** Extracted data follows **

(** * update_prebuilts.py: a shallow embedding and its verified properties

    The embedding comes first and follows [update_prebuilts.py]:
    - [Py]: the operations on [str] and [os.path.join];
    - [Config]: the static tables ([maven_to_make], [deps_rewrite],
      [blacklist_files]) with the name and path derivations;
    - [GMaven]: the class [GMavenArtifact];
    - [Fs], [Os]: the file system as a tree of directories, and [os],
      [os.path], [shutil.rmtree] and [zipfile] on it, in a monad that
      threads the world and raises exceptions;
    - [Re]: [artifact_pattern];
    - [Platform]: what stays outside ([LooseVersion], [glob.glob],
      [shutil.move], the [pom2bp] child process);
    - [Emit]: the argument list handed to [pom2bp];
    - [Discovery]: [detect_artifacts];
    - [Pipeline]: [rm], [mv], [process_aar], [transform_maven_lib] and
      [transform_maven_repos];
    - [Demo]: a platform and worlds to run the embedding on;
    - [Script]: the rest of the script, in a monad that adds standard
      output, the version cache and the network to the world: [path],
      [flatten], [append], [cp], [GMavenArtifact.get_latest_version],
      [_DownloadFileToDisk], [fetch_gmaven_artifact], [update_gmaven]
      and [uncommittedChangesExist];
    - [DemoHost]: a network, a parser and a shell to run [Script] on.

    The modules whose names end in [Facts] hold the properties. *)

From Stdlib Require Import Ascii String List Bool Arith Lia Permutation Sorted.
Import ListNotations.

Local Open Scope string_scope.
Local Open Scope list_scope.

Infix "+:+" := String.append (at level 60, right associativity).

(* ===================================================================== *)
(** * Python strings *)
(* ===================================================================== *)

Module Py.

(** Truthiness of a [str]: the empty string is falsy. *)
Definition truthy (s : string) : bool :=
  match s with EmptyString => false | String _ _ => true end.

** End of Extracted data **

Task goal:
Using the data above, transcribe the lines that run from the line with "- [Fs], [Os]: the" to the line with "- [Script]: the", both ends kept, and output nothing else.

Solution below:
    - [Fs], [Os]: the file system as a tree of directories, and [os],
      [os.path], [shutil.rmtree] and [zipfile] on it, in a monad that
      threads the world and raises exceptions;
    - [Re]: [artifact_pattern];
    - [Platform]: what stays outside ([LooseVersion], [glob.glob],
      [shutil.move], the [pom2bp] child process);
    - [Emit]: the argument list handed to [pom2bp];
    - [Discovery]: [detect_artifacts];
    - [Pipeline]: [rm], [mv], [process_aar], [transform_maven_lib] and
      [transform_maven_repos];
    - [Demo]: a platform and worlds to run the embedding on;
    - [Script]: the rest of the script, in a monad that adds standard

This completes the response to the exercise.